Google y el resto de gigantes tecnológicos tienen razón para estar preocupados. Hasta ahora los tribunales habían desestimado la demanda de la familia de Nohemi González. El Tribunal Supremo quiere escuchar sus argumentos antes de pronunciarse sobre la cuestión antes del mes de julio. Al admitir a trámite la demanda, los magistrados americanos podrían estar sugiriendo que ha llegado el momento de adaptar la jurisprudencia al complejo universo Internet de 2023.
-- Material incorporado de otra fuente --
(* ===== verification/RouteCollect.v ===== *)
(** * Message collectors: the nodes that aggregate messages form a tree *)

From S2P Require Import Prelude NatCmp Hostlist HostlistParse HostlistPrint HostlistFacts HostlistOps HostlistSeq HostlistText HostlistRead HostlistSort HostlistCoalesce HostlistOrder HostlistNames Route RouteFacts RouteProps.

Local Open Scope Z_scope.
Local Open Scope slurm_scope.

Lemma index_of_elem (s : cstr) l : s ∈ l -> exists i, index_of s l = Some i.
Proof.
  induction l as [|x l IH]; intros Hin; [by apply elem_of_nil in Hin|]. cbn [index_of]. case_decide; [by eexists|].
  apply elem_of_cons in Hin as [->|Hin]; [done|]. destruct (IH Hin) as [i ->]. by eexists.
Qed.

Section collectors.
Context (env : cluster_env) (E1 : one_dim env) (fuel : nat) (conf : route_conf) (w : Z) (Hw : 0 < w).

(** The spans for a number of hosts. *)
Definition spans (n : nat) : list Z := value [] (set_span conf (Z.of_nat n) w).

(** The node after the first one that is not this node. *)
Definition second (b : list cstr) (this : cstr) : option cstr :=
  match b with x :: b => if decide (x = this) then head b else Some x | [] => None end.

(** The collector of a node among the hosts [l], which [to] forwards to. *)
Fixpoint collect (n : nat) (l : list cstr) (this : cstr) (to : collector) : collector * bool :=
  match n with
  | O => (to, false)
  | S n =>
      match list_find (fun b => this ∈ b) (branches (spans (length l)) l) with
      | Some (_, p :: b) => if decide (p = this) then (to, bool_decide (b <> [])) else collect n b this (Collector p (second b this))
      | _ => (to, false)
      end
  end.

Lemma find_branch_spec this hs ls : name_ok this -> Forall2 is_seq hs ls ->
  wp (find_branch env (Some <$> hs) this) (fun r =>
    match list_find (fun b => this ∈ b) ls with
    | Some (_, b) => exists h, r = Some (h, found_at this b) /\ is_seq h b
    | None => r = None
    end).
Proof using E1.
  intros Hok. induction 1 as [|h b hs ls Hb Hls IH]; [done|]. cbn [fmap list_fmap find_branch list_find]. apply wp_bind.
  eapply wp_mono; [by apply (find_seq env E1 h b)|]. intros [f h'] [-> Hh']. unfold found_at. destruct (decide (this ∈ b)) as [Hin|Hin].
  - destruct (index_of_elem _ _ Hin) as [i Ei]. rewrite Ei, (proj2 (Z.eqb_neq _ _)) by lia. apply wp_ret. by exists h'.
  - rewrite index_of_None by done. simpl. eapply wp_mono; [exact IH|]. intros r. destruct (list_find _ ls) as [[k b']|]; done.
Qed.

(** The spans and branches of a list. *)
Lemma spans_spec n : Z.of_nat n <= i32_max -> set_span conf (Z.of_nat n) w = Ret (spans n) /\ even_span (Z.to_nat w) (spans n) /\ Z.of_nat n <= capacity (spans n).
Proof using Hw.
  intros Hn. unfold spans. assert (Ew : (if w =? 0 then slurm_get_tree_width conf else w) = Z.of_nat (Z.to_nat w)) by (rewrite (proj2 (Z.eqb_neq _ _)); lia).
  destruct (wp_inv _ _ (set_span_spec (Z.to_nat w) ltac:(lia) conf (Z.of_nat n) w Ew ltac:(lia))) as (span & -> & He & Hc & _). done.
Qed.

Lemma spans_branches l : Z.of_nat (length l) <= i32_max -> concat (branches (spans (length l)) l) = l.
Proof using Hw.
  intros Hl. destruct (spans_spec (length l) Hl) as (_ & He & Hc). destruct (even_span_bounds _ _ He) as [Hpos _]. by apply branches_concat.
Qed.

(** The branch of a node. *)
Lemma branch_of l this : Z.of_nat (length l) <= i32_max -> this ∈ l ->
  exists k p b l1 l2, list_find (fun b => this ∈ b) (branches (spans (length l)) l) = Some (k, p :: b) /\ l = l1 ++ (p :: b) ++ l2 /\ this ∈ p :: b.
Proof using Hw.
  intros Hl Hin. pose proof (spans_branches l Hl) as Ecat. rewrite <-Ecat in Hin. apply list_elem_of_In, in_concat in Hin as (b & Hb & Hbt). apply list_elem_of_In in Hb, Hbt.
  destruct (list_find_elem_of (fun b => this ∈ b) _ b Hb Hbt) as [[k b'] Hf]. pose proof Hf as Hf0. apply list_find_Some in Hf as (Hk & Hin & _).
  pose proof (branches_nonempty (spans (length l)) l) as Hne. rewrite Forall_lookup in Hne. specialize (Hne _ _ Hk). destruct b' as [|p b']; [done|].
  apply take_drop_middle in Hk. rewrite <-Hk, concat_app in Ecat. simpl in Ecat. eexists k, p, b', _, _. split; [exact Hf0|]. split; [symmetry; exact Ecat|done].
Qed.

Lemma split_spans nodes l : is_seq nodes l -> Forall printable l ->
  wp (route_g_split_hostlist env fuel conf w nodes 0) (fun '(hll, n, _) => exists bs, Forall2 is_seq bs (branches (spans (length l)) l) /\ take (Z.to_nat n) hll = Some <$> bs).
Proof using E1 Hw.
  intros Hs Hp. destruct (is_seq_count _ _ Hs) as [Ec Hmax]. destruct (spans_spec (length l) Hmax) as (Es & He & Hc). destruct (even_span_bounds _ _ He) as [Hpos _].
  pose proof (even_span_length _ _ He) as Hl. unfold route_g_split_hostlist, route_p_split_hostlist. change (if 0 =? 0 then w else 0) with w.
  assert (Ew : (if w =? 0 then w else w) = w) by (by destruct (w =? 0)).
  eapply wp_mono; [apply (split_loop_spec env E1 fuel conf w nodes l w (spans (length l)) Hs Hp); rewrite ?Ew; (done || by rewrite Ec)|].
  intros [[hll n] hl'] (_ & bs & Hbs & -> & ->). exists bs. split; [done|]. by rewrite Nat2Z.id, take_app_length' by (by rewrite length_fmap).
Qed.

(** The collector that [_set_collectors] finds. *)
Lemma collect_loop this : name_ok this -> forall n nodes l to, is_seq nodes l -> Forall printable l -> this ∈ l -> (length l < n)%nat ->
  loop n (fun '(nodes, to) =>
    '(hll, hl_count, _) ← route_g_split_hostlist env fuel conf w nodes 0;
    r ← find_branch env (take (Z.to_nat hl_count) hll) this;
    match r with
    | None => Fault
    | Some (hl, f) =>
        if f =? 0 then Ret (inr (to, 1 <? hostlist_count hl))
        else
          nodes ← hostlist_copy hl;
          '(parent, nodes) ← hostlist_shift env nodes;
          backup ← hostlist_nth env nodes 0;
          backup ← (if bool_decide (backup = Some this)
                    then if 1 <? hostlist_count nodes then hostlist_nth env nodes 1 else Ret None
                    else Ret backup);
          Ret (inl (nodes, match parent with Some parent => Collector parent backup | None => to end))
    end) (nodes, to) = Ret (collect n l this to).
Proof using E1 Hw.
  intros Hok. induction n as [|n IH]; intros nodes l to Hs Hp Hin Hn; [lia|]. rewrite loop_step. destruct (is_seq_count _ _ Hs) as [_ Hmax].
  destruct (branch_of l this Hmax Hin) as (k & p & b & l1 & l2 & Hf & El & Hpb). cbn [collect]. rewrite Hf.
  destruct (wp_inv _ _ (split_spans nodes l Hs Hp)) as ([[hll m] hl'] & -> & bs & Hbs & Etake). cbn [mbind exec_bind]. rewrite Etake.
  destruct (wp_inv _ _ (find_branch_spec this bs _ Hok Hbs)) as (r & -> & Hr). rewrite Hf in Hr. destruct Hr as (h & -> & Hh). cbn [mbind exec_bind].
  destruct (is_seq_count _ _ Hh) as [Ech _]. rewrite Ech. unfold found_at. cbn [index_of]. destruct (decide (p = this)) as [->|Hne].
  { simpl. do 2 f_equal. destruct b; simpl; [done|]. by rewrite (proj2 (Z.ltb_lt _ _)) by lia. }
  apply elem_of_cons in Hpb as [?|Hb]; [done|]. destruct (index_of_elem _ _ Hb) as [i ->].
  cbn [fmap option_fmap option_map]. rewrite (proj2 (Z.eqb_neq _ _)) by lia.
  destruct (wp_inv _ _ (copy_seq h _ Hh)) as (c & -> & Hc). cbn [mbind exec_bind]. destruct (wp_inv _ _ (shift_seq env E1 c _ Hc)) as ([o c'] & -> & -> & Hc'). cbn [mbind exec_bind head].
  cbn [drop] in Hc'. rewrite drop_0 in Hc'.
  assert (Hnth : forall i, 0 <= i -> hostlist_nth env c' i = Ret (b !! Z.to_nat i)) by (intros j Hj; destruct Hc' as (rs & R & <- & _ & F); by apply nth_spec).
  destruct (is_seq_count _ _ Hc') as [Ecc _]. rewrite (Hnth 0), (Hnth 1), Ecc by lia. cbn [mbind exec_bind].
  assert (Hb' : forall backup, (if bool_decide (b !! 0%nat = Some this) then if 1 <? Z.of_nat (length b) then Ret (b !! 1%nat) else Ret None else Ret (b !! 0%nat)) = Ret backup -> backup = second b this).
  { unfold second. destruct b as [|x b]; [intros backup; rewrite bool_decide_false by done; simpl; congruence|]. cbn [lookup list_lookup]. intros backup. case_bool_decide as Ex; case_decide as Ey; try congruence.
    destruct b as [|y b]; cbn [length]; [simpl; congruence|]. rewrite (proj2 (Z.ltb_lt _ _)) by lia. simpl. congruence. }
  change (Z.to_nat 0) with 0%nat. change (Z.to_nat 1) with 1%nat.
  destruct (if bool_decide (b !! 0%nat = Some this) then _ else _) as [backup| |] eqn:Eb; [|repeat case_match; done..]. cbn [mbind exec_bind].
  rewrite (Hb' backup eq_refl). apply IH; [done| |done|].
  - rewrite El, !Forall_app, Forall_cons in Hp. apply Hp.
  - rewrite El, !length_app in Hn. simpl in Hn. lia.
Qed.

(** Every host is in one branch. *)
Lemma one_branch (bs : list (list cstr)) i j A B (x : cstr) : NoDup (concat bs) -> bs !! i = Some A -> bs !! j = Some B -> x ∈ A -> x ∈ B -> i = j.
Proof.
  clear. revert i j. induction bs as [|C bs IH]; intros i j Hnd Hi Hj HA HB; [done|]. simpl in Hnd. apply NoDup_app in Hnd as (_ & Hd & Hnd).
  assert (Hc : forall k D, bs !! k = Some D -> x ∈ D -> x ∈ concat bs).
  { intros k D Hk HD. apply take_drop_middle in Hk. rewrite <-Hk, concat_app. simpl. set_solver. }
  destruct i as [|i], j as [|j]; simpl in *; simplify_eq; [done| | |f_equal; by eapply IH]; exfalso; eapply Hd; eauto.
Qed.

Lemma same_branch (bs : list (list cstr)) k B (x y : cstr) : NoDup (concat bs) -> list_find (fun b => x ∈ b) bs = Some (k, B) -> y ∈ B ->
  list_find (fun b => y ∈ b) bs = Some (k, B).
Proof.
  clear. intros Hnd Hf Hy. apply list_find_Some in Hf as (Hk & _ & _). apply list_find_Some. split_and!; [done|done|].
  intros j C Hj Hjk HC. pose proof (one_branch bs j k C B y Hnd Hj Hk HC Hy). lia.
Qed.

(** What the collector of a node is. *)
Definition collected (l : list cstr) (this : cstr) (c to : collector) : Prop :=
  c = to \/ exists p b, c = Collector p b /\ (exists l1 l2, l = l1 ++ p :: l2 /\ this ∈ l2) /\ b <> Some this /\ b <> Some p /\
    forall m to', (length l < m)%nat -> (collect m l p to').2 = true.

Lemma collect_spec n : forall l this to, Z.of_nat (length l) <= i32_max -> NoDup l -> this ∈ l -> (length l < n)%nat -> collected l this (collect n l this to).1 to.
Proof using Hw.
  induction n as [|n IH]; intros l this to Hmax Hnd Hin Hn; [lia|]. destruct (branch_of l this Hmax Hin) as (k & p & b & l1 & l2 & Hf & El & Hpb).
  cbn [collect]. rewrite Hf. destruct (decide (p = this)) as [->|Hne]; [by left|]. apply elem_of_cons in Hpb as [?|Hb]; [done|].
  assert (Hnb : NoDup (p :: b)). { rewrite El in Hnd. apply NoDup_app in Hnd as (_ & _ & Hnd). by apply NoDup_app in Hnd as (Hnd & _). }
  pose proof Hnb as Hnb0. apply NoDup_cons in Hnb as [Hp Hnb]. assert (Hlen : (length b < length l)%nat) by (rewrite El, !length_app; simpl; lia).
  pose proof (spans_branches l Hmax) as Ecat. rewrite <-Ecat in Hnd. right.
  assert (Hstep : forall m q to', q ∈ p :: b -> collect (S m) l q to' = if decide (p = q) then (to', bool_decide (b <> [])) else collect m b q (Collector p (second b q))).
  { intros m q to' Hq. cbn [collect]. by rewrite (same_branch _ _ _ _ _ Hnd Hf Hq). }
  destruct (IH b this (Collector p (second b this))) as [->|(p2 & b2 & -> & (l3 & l4 & -> & H4) & Hb2 & Hb2' & Hm)]; [lia|done|done|lia| |].
  - exists p, (second b this). split_and!; [done| | | |].
    + exists l1, (b ++ l2). split; [done|]. apply elem_of_app. by left.
    + unfold second. destruct b as [|x b]; [done|]. case_decide; [|congruence]. subst x. apply NoDup_cons in Hnb as [Hnb _].
      destruct b as [|y b]; [done|]. simpl. intros [= ->]. apply Hnb. left.
    + unfold second. destruct b as [|x b]; [done|]. rewrite !not_elem_of_cons in Hp. case_decide; [|intros [= ->]; tauto]. destruct b as [|y b]; [done|]. simpl. intros [= ->].
      destruct Hp as [_ Hp]. apply Hp. left.
    + intros m to' Hml. destruct m as [|m]; [lia|]. rewrite Hstep by left. rewrite decide_True by done. simpl. rewrite bool_decide_true; [done|]. by intros ->; apply elem_of_nil in Hb.
  - exists p2, b2. split_and!; [done| |done|done|].
    + exists (l1 ++ p :: l3), (l4 ++ l2). rewrite El. split; [by rewrite <-!app_assoc; simpl; rewrite <-!app_assoc|]. apply elem_of_app. by left.
    + assert (Hp2 : p2 ∈ p :: l3 ++ p2 :: l4) by (right; apply elem_of_app; right; left).
      intros m to' Hml. destruct m as [|m]; [lia|]. rewrite Hstep by done. rewrite decide_False; [apply Hm; lia|].
      intros ->. apply Hp, elem_of_app. right. left.
Qed.
End collectors.

(** C17: Message collectors form a tree.  For every node of the node table
    [_set_collectors] ends, and the node collects for the controller or sends its
    messages to a node that comes before it in the table and is itself a collector;
    so following collectors leads to the controller, and there is no loop.  The
    second collector, if there is one, is neither the node itself nor its first
    collector. *)
Theorem collectors_form_a_tree (env : cluster_env) (fuel : nat) (conf : route_conf) (g_tree_width : Z) (names : list cstr) (this : cstr) :
  one_dim env -> 0 < g_tree_width -> NoDup names -> Forall (fun s => printable s /\ short s) names -> Z.of_nat (length names) <= i32_max -> this ∈ names ->
  exists c is_collector, _set_collectors env fuel conf g_tree_width names this = Ret (c, is_collector) /\
    match c with
    | Controller => True
    | Collector p b => (exists l1 l2, names = l1 ++ p :: l2 /\ this ∈ l2) /\ b <> Some this /\ b <> Some p /\
        exists c', _set_collectors env fuel conf g_tree_width names p = Ret (c', true)
    end.
Proof.
  intros E1 Hw Hnd Hp Hmax Hin. assert (Hn : Forall (fun s => name_ok s /\ short s) names) by (eapply Forall_impl; [exact Hp|]; by intros s [[? _] ?]).
  assert (Hp' : Forall printable names) by (eapply Forall_impl; [exact Hp|]; by intros s []).
  destruct (wp_inv _ _ (push_nodes_seq env names E1 hostlist_new [] is_seq_new Hn Hmax)) as (nodes & Enodes & Hs). simpl in Hs.
  assert (Hset : forall x, x ∈ names -> _set_collectors env fuel conf g_tree_width names x = Ret (collect conf g_tree_width (S (length names)) names x Controller)).
  { intros x Hx. unfold _set_collectors, _get_all_nodes. rewrite Enodes. cbn [mbind exec_bind]. apply collect_loop; try done; [|lia]. rewrite Forall_forall in Hn. by apply Hn. }
  pose proof (collect_spec conf g_tree_width Hw (S (length names)) names this Controller Hmax Hnd Hin ltac:(lia)) as Hc. rewrite (Hset this Hin).
  destruct (collect _ _ _ names this Controller) as [c flag]. simpl in Hc. exists c, flag. split; [done|].
  destruct Hc as [->|(p & b & -> & Hpos & Hb1 & Hb2 & Hm)]; [done|]. split_and!; try done. assert (Hpn : p ∈ names) by (destruct Hpos as (l1 & l2 & -> & _); apply elem_of_app; right; left).
  rewrite (Hset p Hpn). specialize (Hm (S (length names)) Controller ltac:(lia)). destruct (collect _ _ _ names p Controller) as [c' flag']. simpl in Hm. subst flag'. by exists c'.
Qed.

Lemma collectors_form_a_tree_witness :
  exists c is_collector, _set_collectors small_env 0 (RouteConf false 2) 2 seven [110; 52] = Ret (c, is_collector) /\
    match c with
    | Controller => True
    | Collector p b => (exists l1 l2, seven = l1 ++ p :: l2 /\ [110; 52] ∈ l2) /\ b <> Some [110; 52] /\ b <> Some p /\
        exists c', _set_collectors small_env 0 (RouteConf false 2) 2 seven p = Ret (c', true)
    end.
Proof.
  apply (collectors_form_a_tree small_env 0 (RouteConf false 2) 2 seven [110; 52]); [done|done|apply seven_ok| |done|by apply (bool_decide_unpack _)].
  repeat constructor; try done; try lia; by apply (bool_decide_unpack _).
Defined.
El caso “Google contra González” no es el único. La corte estadounidense examina una segunda demanda que enfrenta a Twitter con la familia del jordano Nawras Alassaf, víctima de un atentado de Estado Islámico en Estambul (Turquía) en 2017. La familia de Alassaf acusa a Twitter, Google y Facebook de indolencia a la hora de controlar el contenido terrorista. Esta demanda plantea una interesante cuestión: ¿podría aplicarse la ley antiterrorista americana a las plataformas tecnológicas si la sección 230 no las hubiera protegido? Los magistrados estadounidenses tienen la palabra.